Improvements in social competence also support the role of cooperative, rule-based play in strengthening prosocial behavior, self-regulation, and conflict management. Structured activities conducted in small groups require turn-taking, negotiation, and shared goal pursuit, which can be generalized as classroom social functioning and readiness-related behavioral adjustment (
McClelland et al., 2017). Importantly, these social gains complement the executive-function improvements, as self-regulation and social adaptation are tightly coupled during the preschool years.
In contexts where preschool education may be comparatively more academically focused, structured playful physical activities represent a feasible, low-cost pedagogical strategy that can be integrated into daily routines without displacing learning goals. The present results extend the evidence base by providing data from a Tunisian preschool setting, contributing cross-cultural insight to a literature still dominated by Western samples. Embedding cognitive demands within enjoyable movement tasks may be especially valuable in early childhood education because it leverages intrinsic motivation and sustained engagement—two factors that can be difficult to achieve through purely didactic instruction.
This study has several strengths, including a randomized controlled design, assessor blinding, and an intervention structured around explicit cognitive–motor integration. Nevertheless, several limitations should be considered when interpreting the findings. First, the sample was modest, group sizes were unequal because simple randomization was used without blocking or stratification, and baseline differences were present for mathematical competence and BVMT-R immediate recall; ANCOVA reduced but did not eliminate concerns about residual confounding and regression to the mean.
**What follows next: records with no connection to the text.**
(** The header [CAGeneratePDUImpl] makes of the one that [coap_pdu_init2] leaves. *)
Lemma set_header p t n id : holds p (header_bytes 0 0 0 INVALID_TID) 0 -> 0 <= id < 65536 ->
  exists p', (h ← set_id (hdr p) id; h ← set_bits h 0 4 2 (type_code t);
              coap_add_code (set_hdr h p) n) = Some p' /\
    holds p' (header_bytes (type_code t) 0 (code_byte n) id) 0 /\ max_size p' = max_size p /\
    pdata p' = pdata p.
Proof.
  intros [[rest E] Hl Hs Hm Hd] Hid. rewrite E. unfold header_bytes at 1. cbn [app].
  rewrite set_id_bytes by done. cbn [mbind option_bind].
  rewrite CoapPdu.set_type by apply type_code_range. cbn [mbind option_bind].
  unfold coap_add_code. cbn [set_hdr hdr]. cells_rw. eexists. split; [reflexivity|].
  split; [|done]. split; cbn [set_hdr hdr plength max_size max_delta]; try done.
  - exists rest. unfold header_bytes. cbn [app]. f_equal. change ((64 + 0 * 16 + 0) mod 16) with 0.
    change ((64 + 0 * 16 + 0) / 64 * 64) with 64. lia.
  - rewrite Hs, E. done.
Qed.

(** A token of no bytes needs no buffer. *)
Record token_ok (info : CAInfo_t) (tok : list Z) : Prop := {
  token_short : Z.of_nat (length tok) <= CA_MAX_TOKEN_LEN;
  token_is : token info = Some tok /\ tokenLength info = Z.of_nat (length tok) \/ token info = None /\ tok = [];
}.

Lemma add_token p code id t info tok : token_ok info tok ->
  holds p (header_bytes (type_code t) 0 code id) 0 ->
  header_ok (type_code t) 0 code id -> max_size p = COAP_MAX_PDU_SIZE -> pdata p = None -> forall n, n <> CA_EMPTY ->
  exists p', (match token info with
              | Some t => if n =? CA_EMPTY then Some p
                          else '(_, p) ← coap_add_token2 (Some p) (tokenLength info) t; p
              | None => Some p
              end) = Some p' /\
    holds p' (header_bytes (type_code t) (Z.of_nat (length tok)) code id ++ tok) 0 /\
    max_size p' = COAP_MAX_PDU_SIZE /\ pdata p' = None.
Proof.
  intros [Hs Ht] Hp Hh Hm Hd n Hn. destruct Ht as [[-> ->]|[-> ->]].
  - destruct (Z.eqb_spec n CA_EMPTY); [done|]. unfold CA_MAX_TOKEN_LEN, COAP_MAX_PDU_SIZE in *.
    destruct (add_token_holds p (type_code t) code id tok Hp Hh) as (p' & -> & Hp' & Hm' & Hd'); [lia|lia|].
    cbn [mbind option_bind]. exists p'. repeat (split; [done|]). split; congruence.
  - exists p. rewrite app_nil_r. done.
Qed.

(** ** The bytes of a message *)

Lemma add_options_list p os : add_options p (Some <$> os) = add_option_list p os.
Proof.
  revert p. induction os as [|[k v] os IH]; intros p; [done|].
  change (Some <$> (k, v) :: os) with (Some (k, v) :: (Some <$> os)). cbn [add_options add_option_list].
  destruct (coap_add_option2 _ _ _ _) as [[ret p']|]; [|done]. cbn [mbind option_bind].
  destruct (ret =? 0); [done|]. apply IH.
Qed.

Record payload_ok (info : CAInfo_t) (d : list Z) : Prop := {
  payload_size : payloadSize info = Z.of_nat (length d);
  payload_is : payload info = Some d \/ payload info = None /\ d = [];
}.

(** What the message is given as its id. *)
Definition sent_id (prng : Z) (info : CAInfo_t) : Z :=
  if messageId info =? 0 then prng else messageId info.

Section Generate.
Context {St : Type} `{HasAllocs St}.
(* ===== verification/BlockTransfer.v ===== *)
(** * BlockTransfer: block-wise transfer of large payloads

    Models [connectivity/src/cablockwisetransfer.c] (RFC 7959): a message that
    does not fit a packet is kept in a list and sent block by block, the blocks
    of a received message are put together in a buffer until the last one is
    there.

    The state is [g_context].  The blocks of [dataList] live in that list and
    nowhere else: an element is the address of a [CABlockData_t] with what is
    there, and an address that is not in the list is dangling.  Messages handed
    to the queues and the empty response sent directly are recorded in [out] in
    their order.  A growing list asks the allocator each time, which only adds
    failures.  Locks are not modelled. *)
From S2P Require Import Prelude Effects CaCommon CoapOption CoapPdu CoapUri CaMessage ProtocolMessage CoapMessage CoapReceive.

(** ** State *)

Abbreviation CABlockDataID_t := (list Z).

Record CABlockData_t := {
  block1 : coap_block_t;
  block2 : coap_block_t;
  bd_type : Z;
  blockDataId : CABlockDataID_t;
  sentData : option CAData_t;
  bd_payload : option (list Z);
  payloadLength : Z;
  receivedPayloadLen : Z;
}.

Record CABlockMulticastData_t := {
  mc_token : list Z;
  mc_tokenLength : Z;
  mc_resourceUri : option (list Z);
}.

Inductive block_event :=
| SendThread (d : CAData_t)
| ReceiveThread (d : CAData_t)
| SendResponse (e : option CAEndpoint_t) (r : CAResponseInfo_t).

Record CABlockWiseContext_t := {
  sendThreadFunc : bool;
  receivedThreadFunc : bool;
  dataList : option (list (Z * CABlockData_t));
  multicastDataList : option (list CABlockMulticastData_t);
  blockDataListMutex : bool;
  blockDataSenderMutex : bool;
  multicastDataListMutex : bool;
  out : list block_event;
  bw_allocs : list bool;
}.
Abbreviation Ctx := CABlockWiseContext_t.

Definition set_dataList (l : option (list (Z * CABlockData_t))) (c : Ctx) : Ctx := {|
  sendThreadFunc := sendThreadFunc c; receivedThreadFunc := receivedThreadFunc c; dataList := l;
  multicastDataList := multicastDataList c; blockDataListMutex := blockDataListMutex c;
  blockDataSenderMutex := blockDataSenderMutex c; multicastDataListMutex := multicastDataListMutex c;
  out := out c; bw_allocs := bw_allocs c |}.
Definition set_multicastDataList (l : option (list CABlockMulticastData_t)) (c : Ctx) : Ctx := {|
  sendThreadFunc := sendThreadFunc c; receivedThreadFunc := receivedThreadFunc c; dataList := dataList c;
  multicastDataList := l; blockDataListMutex := blockDataListMutex c;
  blockDataSenderMutex := blockDataSenderMutex c; multicastDataListMutex := multicastDataListMutex c;
  out := out c; bw_allocs := bw_allocs c |}.
Definition set_mutexes (a b m : bool) (c : Ctx) : Ctx := {|
  sendThreadFunc := sendThreadFunc c; receivedThreadFunc := receivedThreadFunc c; dataList := dataList c;
  multicastDataList := multicastDataList c; blockDataListMutex := a; blockDataSenderMutex := b;
  multicastDataListMutex := m; out := out c; bw_allocs := bw_allocs c |}.
Definition set_funcs (s r : bool) (c : Ctx) : Ctx := {|
  sendThreadFunc := s; receivedThreadFunc := r; dataList := dataList c;
  multicastDataList := multicastDataList c; blockDataListMutex := blockDataListMutex c;
  blockDataSenderMutex := blockDataSenderMutex c; multicastDataListMutex := multicastDataListMutex c;
  out := out c; bw_allocs := bw_allocs c |}.
Definition add_out (e : block_event) (c : Ctx) : Ctx := {|
  sendThreadFunc := sendThreadFunc c; receivedThreadFunc := receivedThreadFunc c; dataList := dataList c;
  multicastDataList := multicastDataList c; blockDataListMutex := blockDataListMutex c;
  blockDataSenderMutex := blockDataSenderMutex c; multicastDataListMutex := multicastDataListMutex c;
  out := out c ++ [e]; bw_allocs := bw_allocs c |}.
Definition set_allocs (l : list bool) (c : Ctx) : Ctx := {|
  sendThreadFunc := sendThreadFunc c; receivedThreadFunc := receivedThreadFunc c; dataList := dataList c;
  multicastDataList := multicastDataList c; blockDataListMutex := blockDataListMutex c;
  blockDataSenderMutex := blockDataSenderMutex c; multicastDataListMutex := multicastDataListMutex c;
  out := out c; bw_allocs := l |}.

#[export] Program Instance Ctx_HasAllocs : HasAllocs Ctx := {|
  allocs_of := bw_allocs; with_allocs := set_allocs |}.
Next Obligation. done. Qed.
Next Obligation. by intros []. Qed.
Next Obligation. done. Qed.

(** [g_context] before [CAInitializeBlockWiseTransfer]. *)
Definition g_context : Ctx := {|
  sendThreadFunc := false; receivedThreadFunc := false; dataList := None; multicastDataList := None;
  blockDataListMutex := false; blockDataSenderMutex := false; multicastDataListMutex := false;
  out := []; bw_allocs := [] |}.

(** [OICMalloc] of [n] bytes. *)
Definition OICMalloc (n : Z) : M Ctx bool := if n =? 0 then mret false else alloc.

(** ** Elements of the list *)

Definition entries (c : Ctx) : list (Z * CABlockData_t) := default [] (dataList c).

Definition deref (p : Z) : M Ctx CABlockData_t := fun c =>
  match find (fun e => p =? e.1) (entries c) with Some e => Some (e.2, c) | None => None end.

Definition on_entry (p : Z) (f : CABlockData_t -> CABlockData_t) (l : list (Z * CABlockData_t))
    : list (Z * CABlockData_t) := (fun e => if p =? e.1 then (e.1, f e.2) else e) <$> l.

(** An assignment through the pointer [p]. *)
Definition assign (p : Z) (f : CABlockData_t -> CABlockData_t) : M Ctx unit :=
  _ ← deref p; modify (fun c => set_dataList (on_entry p f <$> dataList c) c).

Definition fresh (l : list (Z * CABlockData_t)) : Z := 1 + foldr (fun e n => Z.max e.1 n) 0 l.

Definition set_block1 (b : coap_block_t) (d : CABlockData_t) : CABlockData_t := {|
  block1 := b; block2 := block2 d; bd_type := bd_type d; blockDataId := blockDataId d;
  sentData := sentData d; bd_payload := bd_payload d; payloadLength := payloadLength d;
  receivedPayloadLen := receivedPayloadLen d |}.
Definition set_block2 (b : coap_block_t) (d : CABlockData_t) : CABlockData_t := {|
  block1 := block1 d; block2 := b; bd_type := bd_type d; blockDataId := blockDataId d;
  sentData := sentData d; bd_payload := bd_payload d; payloadLength := payloadLength d;
  receivedPayloadLen := receivedPayloadLen d |}.
Definition set_bd_type (t : Z) (d : CABlockData_t) : CABlockData_t := {|
  block1 := block1 d; block2 := block2 d; bd_type := t; blockDataId := blockDataId d;
  sentData := sentData d; bd_payload := bd_payload d; payloadLength := payloadLength d;
  receivedPayloadLen := receivedPayloadLen d |}.
Definition set_sentData (s : option CAData_t) (d : CABlockData_t) : CABlockData_t := {|
  block1 := block1 d; block2 := block2 d; bd_type := bd_type d; blockDataId := blockDataId d;
  sentData := s; bd_payload := bd_payload d; payloadLength := payloadLength d;
  receivedPayloadLen := receivedPayloadLen d |}.
Definition set_received (p : option (list Z)) (total received : Z) (d : CABlockData_t) : CABlockData_t := {|
  block1 := block1 d; block2 := block2 d; bd_type := bd_type d; blockDataId := blockDataId d;
  sentData := sentData d; bd_payload := p; payloadLength := total; receivedPayloadLen := received |}.

Definition with_num (n : Z) (b : coap_block_t) : coap_block_t := {| num := n; m := m b; szx := szx b |}.
Definition with_m (v : Z) (b : coap_block_t) : coap_block_t := {| num := num b; m := v; szx := szx b |}.
Definition with_szx (s : Z) (b : coap_block_t) : coap_block_t := {| num := num b; m := m b; szx := s |}.

(** The increment of a 20 bit field. *)
Definition add_num (n : Z) (b : coap_block_t) : coap_block_t := with_num (wrap 20 (num b + n)) b.

Definition BLOCK_SIZE (arg : Z) : Z := 1 <<< (arg + 4).
Definition CA_BLOCK_SIZE_1024_BYTE : Z := 6.
Definition CA_DEFAULT_BLOCK_SIZE : Z := CA_BLOCK_SIZE_1024_BYTE.

Inductive CABlockState_t :=
| CA_BLOCK_UNKNOWN
| CA_OPTION1_RESPONSE
| CA_OPTION1_REQUEST_LAST_BLOCK
| CA_OPTION1_REQUEST_BLOCK
| CA_OPTION2_FIRST_BLOCK
| CA_OPTION2_LAST_BLOCK
| CA_OPTION2_RESPONSE
| CA_OPTION2_REQUEST
| CA_BLOCK_INCOMPLETE
| CA_BLOCK_TOO_LARGE
| CA_BLOCK_RECEIVED_ALREADY.
#[export] Instance CABlockState_eq_dec : EqDecision CABlockState_t.
Proof. solve_decision. Defined.

(** A code that is a request's: the code byte against [CAMethod_t]. *)
Definition is_method (code : Z) : bool :=
  (CA_GET =? code) || (CA_POST =? code) || (CA_PUT =? code) || (CA_DELETE =? code).

(** ** Identifiers *)

Definition port_bytes (portNumber : Z) : list Z := [(portNumber >>> 8) &&& 0xFF; portNumber &&& 0xFF].

(** Token, port and address.  Without a token its bytes would be indeterminate,
    and every use of the identifier compares them. *)
Definition CACreateBlockDatablockId (token : option (list Z)) (tokenLength : Z) (addr : list Z) (portNumber : Z)
    : M Ctx (option CABlockDataID_t) :=
  ok ← alloc;
  if negb ok then mret None
  else
    ok ← alloc;
    if negb ok then mret None
    else
      t ← lift (match token with
                | Some t => read_at t 0 tokenLength
                | None => if tokenLength =? 0 then Some [] else None
                end);
      mret (Some (t ++ port_bytes portNumber ++ addr)).

Definition CABlockidMatches (currData : CABlockData_t) (blockID : CABlockDataID_t) : bool :=
  bool_decide (blockDataId currData = blockID).

(** ** Access by identifier *)

Definition find_block (blockID : CABlockDataID_t) (l : list (Z * CABlockData_t)) : option (Z * CABlockData_t) :=
  find (fun e => CABlockidMatches e.2 blockID) l.

(** The pointer that is returned, or NULL. *)
Definition CAGetBlockDataFromBlockDataList (blockID : CABlockDataID_t) : M Ctx (option Z) :=
  gets (fun c => fst <$> find_block blockID (entries c)).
Second, the BVMT-R was used outside its normative age range, alternate forms were not used, and independent rater-level scoring data were unavailable; consequently, the unusually large BVMT-R effects are exploratory and should not be treated as definitive evidence of cognitive improvement. Third, implementation documentation was incomplete: participant-level attendance, heart-rate/RPE intensity, and quantitative fidelity percentages were not retained, preventing dose–response, exercise-intensity, compliance-threshold, and independent fidelity analyses. Fourth, independent double-scoring records were unavailable for BVMT-R/RCFT outcomes, item-level reliability data were unavailable for the school-readiness indicators, and social competence was based on non-blinded teacher ratings, creating potential detection bias for that outcome. Fifth, trial registration was retrospective: the study started on 7 April 2025 and final follow-up/completion occurred on 23 May 2025, whereas the ClinicalTrials.gov public record was released on 25 June 2026 under NCT07678294; the PACTR application/record ID 41034 is retained only as a secondary registry/reference record. Finally, the study assessed short-term pre-to-post changes only, and follow-up assessments are needed to determine retention and transfer to later school performance. Together, these limitations mean that the findings should be viewed as preliminary and hypothesis-generating pending replication in larger, prospectively registered, adequately balanced trials with age-appropriate measures and stronger implementation documentation.